To Tune or Not to Tune? Adapting Pretrained Representations to Diverse Tasks
16 Mar 2019-
The paper provides useful empirical advice for adapting pretrained language models for a given target task.
-
Pre-trained models considered
-
ELMo
-
BERT
-
-
Tasks considered
-
Named Entity Recognition (NER) - CoNLL 2003 dataset
-
Sentiment Analysis (SA) - Stanford Sentiment Treebank (SST-2) dataset
-
Natural Language Inference (NLI) - MultiNLI and Sentences Involving Compositional Knowledge (SICK-E) dataset
-
Paraphrase Detection (PD) - Microsoft Research Paraphrase Corpus (MRPC)
-
Semantic Textual Similarity (STS) - Semantic Textual Similarity Benchmark (STS-B) and SICK-R
-
The last 3 tasks (NLI, PD, STS) are defined for sentence pairs.
-
-
Adaptation Strategies
-
Feature Extraction
-
The pretrained model is only used for extracting features and its weights are kept fixed.
-
For both ELMo and BERT, the contextual representation of the words from all the layers are extracted.
-
A weighted combination of these layers is used as an input to the task-specific model.
-
Task-specific models
-
NER - BiLSTM with CRF layer
-
SA - bi-attentive classification network
-
NLI, PD, STS - Enhanced Sequential Inference Model (ESIM)
-
-
-
Fine-tuning
-
The pretrained model is finetuned on the target task.
-
Task-specific models for ELMO
-
NER - CRF on top of LSTM states
-
SA - Max-pool over the language model states followed by a softmax layer
-
NLI, PD, STS - cross sentence bi-attention between the language model states followed by pooling and softmax layer.
-
-
Task-specific models for BERT
-
NER - Extract representation of the first-word piece of each token followed by the softmax layer
-
SA, NLI, PD, STS - standard BERT training
-
-
-
-
Main observations
-
Feature extraction and fine-tuning have comparable performance in most cases unless the two tasks are highly similar(fine-tuning is better) or highly dissimilar (feature extraction is better).
-
For ELMo, feature extraction consistently outperforms fine-tuning for the sentence pair tasks (NLI, PD, STS).
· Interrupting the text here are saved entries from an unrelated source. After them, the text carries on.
(** The attributes of a [Blockchain] object that the modelled methods
    read or assign ([config], [catch_up] and [lock] are left out:
    execution is sequential).  [old_path] exists once a swap has set it. *)
Record Blockchain : Type := mkBlockchain {
  checkpoint : Z;
  parent_id : option Z;
  _size : Z;
  old_path : option string
}.

(** A Python dict with integer keys: keys are unique and [values()]
    iterates in insertion order. *)
Definition dict (V : Type) : Type := list (Z * V).

Fixpoint dict_get {V : Type} (d : dict V) (k : Z) : option V :=
  match d with
  | [] => None
  | (k', v) :: d' => if k' =? k then Some v else dict_get d' k
  end.

(** [d[k] = v]: an existing key keeps its position. *)
Fixpoint dict_set {V : Type} (d : dict V) (k : Z) (v : V) : dict V :=
  match d with
  | [] => [(k, v)]
  | (k', v') :: d' =>
      if k' =? k then (k, v) :: d' else (k', v') :: dict_set d' k v
  end.

Definition dict_values {V : Type} (d : dict V) : list V := map snd d.

Record World : Type := mkWorld {
  objs : gmap nat Blockchain;          (* the heap of Blockchain objects *)
  blockchains : dict ref;              (* the module-level registry *)
  files : gmap string (list byte);     (* the files that exist *)
  headers_dir_exists : bool            (* os.path.exists(headers_dir) *)
}.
The reverse trend is observed for BERT with fine-tuning being better on sentence pair tasks.
-
Adding extra parameters is helpful for feature extraction but not fine-tuning.
-
ELMo fine-tuning requires careful tuning and other tricks like triangular learning rates, gradual unfreezing and discriminative fine-tuning.
-
For the tasks considered, there is no correlation observed between the distance of the source and target domains and adaptation performance.
-
Training a diagnostic classifier (on the intermediate representations) suggests that fine-tuning improves the performance of the classifier at all the intermediate layers (which is sort of expected).
-
In terms of mutual information estimates, fine-tuned representations have a much higher mutual information as compared to the feature extraction based representations.
-
Knowledge for single sentence tasks seems to be mostly concentrated in the last layers while for pair classification tasks, the knowledge seems gradually build un in the intermediate layers, all the way up to the last layer.
-